How I Created My Own AI Supercomputer to Run Ollama.Cloud Services – Using CPU-Only Nodes with Full RAM Sharing
Posted on: July 9, 2025
Author: Tom Dings
Over the past weeks, I’ve been exploring ways to improve the way I run local AI services — especially using models provided by Ollama.Cloud. While there are many interesting projects floating around GitHub, most are focused on GPU clusters or offer only limited performance on CPU-only setups.
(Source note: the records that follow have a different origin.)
(** The entry a completed transaction leaves, and the one an attempt leaves that finds a
    transaction open. *)
Definition updated_entry (u32UpdateHz u64NanoTS u64TSC iTick : Z) (c : SUPGIPCPU) : SUPGIPCPU :=
  let t := u32 (gc_u32TransactionId c + 1) in
  if t #& 1
  then st_TransactionId (u32 (t + 1)) (update_spec u32UpdateHz u64NanoTS u64TSC iTick (st_TransactionId t c))
  else st_cErrors (u32 (gc_cErrors c + 1)) (st_TransactionId (u32 (t + 1)) c).

(** The entry a CPU updates as the GIP master, if any. *)
Definition master_entry (g : SUPGLOBALINFOPAGE) (idCpu idApic : Z) : option Z :=
  if negb (g_u32Mode g =? SUPGIPMODE_ASYNC_TSC) then Some 0
  else if (apic_idx g idApic <? g_cCpus g) && (gc_idCpu (cpu_at g (apic_idx g idApic)) =? idCpu)
  then Some (apic_idx g idApic) else None.

(** The globals after the master's update: every 0x800th update recalculates the frequency
    from the time the last 0x800 updates took. *)
Definition recalc_spec (t u64NanoTS : Z) (g : SUPGLOBALINFOPAGE) : SUPGLOBALINFOPAGE :=
  let last := g_u64NanoTSLastUpdateHz g in
  let hz := u32 (2048000000000 / u64 (u64NanoTS - last)) in
  if (t #& 1) && (t mod 4096 =? 1) then
    sg_NanoTSLastUpdateHz u64NanoTS
      (if negb (last =? 0) && ((hz <=? 2000) && (30 <=? hz))
       then sg_UpdateIntervalNS (1000000000 / hz) (sg_UpdateHz hz g) else g)
  else g.

(** The table has the announced size, its index holds unsigned values and every history has
    eight entries. *)
Definition page_ok (g : SUPGLOBALINFOPAGE) : Prop :=
  g_cCpus g = Z.of_nat (length (g_aCPUs g)) ∧ 1 ≤ g_cCpus g
  ∧ Forall (λ i, 0 ≤ i) (g_aiCpuFromApicId g)
  ∧ Forall (λ c, length (gc_au32TSCHistory c) = 8%nat) (g_aCPUs g).

(** The table: the entries in use have distinct CPU identifiers. *)
Definition cpu_ids (l : list SUPGIPCPU) : list Z :=
  filter (λ id, id ≠ NIL_RTCPUID) (gc_idCpu <$> l).

(** The samples a scan takes: the counters of the CPUs that could be asked, up to the first
    that says [RTMpOnSpecific] is not supported. *)
Fixpoint tsc_samples (l : list (Z * Z)) : list Z :=
  match l with
  | [] => []
  | (rc, tsc) :: l =>
      if RT_SUCCESS rc then tsc :: tsc_samples l
      else if rc =? VERR_NOT_SUPPORTED then [] else tsc_samples l
  end.

(** All answers of a scan, the rounds one after the other. *)
Definition tsc_answers (onSpecific : Z → Z → Z * Z) (cLoops cArraySize : nat) : list (Z * Z) :=
  rev (seq 0 cLoops) ≫= (λ k, (λ i, onSpecific (Z.of_nat k) (Z.of_nat i)) <$> seq 0 cArraySize).

Fixpoint strictly_increasing (prev : Z) (l : list Z) : bool :=
  match l with
  | [] => true
  | x :: l => (prev <? x) && strictly_increasing x l
  end.

(** * Chains of stores *)

Section striple.
Context {S : Type} (R : S → S → Prop).

Lemma chain_app s l1 l2 : chain R s (l1 ++ l2) ↔ chain R s l1 ∧ chain R (last_of s l1) l2.
Proof.
  revert s. induction l1 as [|x l1 IH]; intros s; simpl; [tauto|]. rewrite IH.
  replace (last_of s (x :: l1)) with (last_of x l1); [tauto|].
  unfold last_of. rewrite last_cons. by destruct (last l1).
Qed.

Lemma chain_True (s : S) l : chain (λ _ _, True) s l.
Proof. revert s. induction l as [|x l IH]; intros s; simpl; auto. Qed.

Lemma last_of_app (s : S) l1 l2 : last_of s (l1 ++ l2) = last_of (last_of s l1) l2.
Proof. unfold last_of. rewrite last_app. by destruct (last l2). Qed.

Lemma striple_ret {A} (P : S → Prop) (a : A) (Q : A → S → Prop) :
  (∀ s, P s → Q a s) → striple R P (sret a) Q.
Proof. intros H s Hs. split_and!; [done|done|by apply H]. Qed.

Lemma striple_load {A} (P : S → Prop) (f : S → A) :
  striple R P (load f) (λ a s, a = f s ∧ P s).
Proof. intros s Hs. split_and!; done. Qed.

Lemma striple_store (P Q : S → Prop) f :
  (∀ s, P s → R s (f s) ∧ Q (f s)) → striple R P (store f) (λ _, Q).
Proof. intros H s Hs. destruct (H s Hs). split_and!; simpl; auto. Qed.

Lemma striple_bind {A B} (P : S → Prop) (m : stores S A) Q (k : A → stores S B) T :
  striple R P m Q → (∀ a, striple R (Q a) (k a) T) → striple R P (sbind m k) T.
Proof.
  intros Hm Hk s Hs. destruct (Hm s Hs) as (Hc&Hl&HQ).
  unfold run_seen, run_state, sbind in *. destruct (m s) as [[a s1] l1]; simpl in *.
  destruct (Hk a s1 HQ) as (Hc2&Hl2&HT). unfold run_seen, run_state in *.
  destruct (k a s1) as [[b s2] l2]; simpl in *. subst.
  rewrite chain_app, last_of_app. auto.
Qed.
That changed when I stumbled upon the Exo GitHub repository — an open-source cluster memory system designed for distributed inference of large language models. It was a great starting point. But I didn’t stop there.
My Custom CPU-Based AI Cluster Setup
Based on the Exo project and its architectural ideas, I developed my own method to create a fully working clustered AI backend for Ollama.Cloud — using CPU-only servers.
Here’s what makes my setup unique:
- It uses multiple CPU cores and threads per node, not just a single core like many existing tools.
- It shares the total available memory across all nodes, allowing me to run larger models that wouldn’t fit on a single machine.
- I can plug in as many servers as I want — adding more nodes increases performance linearly for many workloads.
- It’s optimized to work with Ollama.Cloud API endpoints, making it ideal for chat-based, RAG-powered, and streaming tasks.
Why Not Use GPUs?
I’m often asked: why not just use GPU hardware?
The answer is simple: my colocated, dedicated, and virtual private servers do not have GPUs available. These environments are designed for reliability and general-purpose workloads, not for graphical processing.
Of course, it’s technically possible to rent GPU instances from third-party providers, and for some specialized AI tasks that might make sense. But the way I’ve designed and optimized my AI services, there’s currently no need for GPU acceleration. The performance I’m getting with CPU-only nodes — especially with full core/thread usage and shared memory pooling — is more than sufficient for the workloads I’m running.
This also keeps costs predictable and allows me to scale the cluster with standard hardware that I already own or rent.
How My System Works
I built a lightweight node script and controller that:
- Accepts LLM requests from any client (e.g., a chatbot or frontend)
- Splits tasks dynamically across CPU threads and memory pools from all connected servers
- Handles load balancing, memory allocation, and fallback logic
- Sends requests to Ollama.Cloud, using the shared power of the cluster to handle larger contexts, faster streaming, and parallel requests
It scales horizontally — just add another machine, and it joins the pool, contributing CPU threads and memory instantly.
Real-World Setup
Here’s a simple example of what I’m running:
- 1x Intel NUC (16 GB RAM, 8-core CPU)
- 3x Raspberry Pi 5 (8 GB each)
- 2x Old laptops running Ubuntu Server
- Optionally connected to a VPS to route API traffic or process larger LLM responses
All nodes are linked via LAN and optimized to keep latency low and bandwidth use efficient. RAM is pooled in a way that allows me to push much larger prompt sizes or context-aware tasks without breaking the system.
Why This Matters
This setup finally allows me to run production-level AI inference workloads using only CPU-based hardware — no GPUs, no expensive cloud clusters.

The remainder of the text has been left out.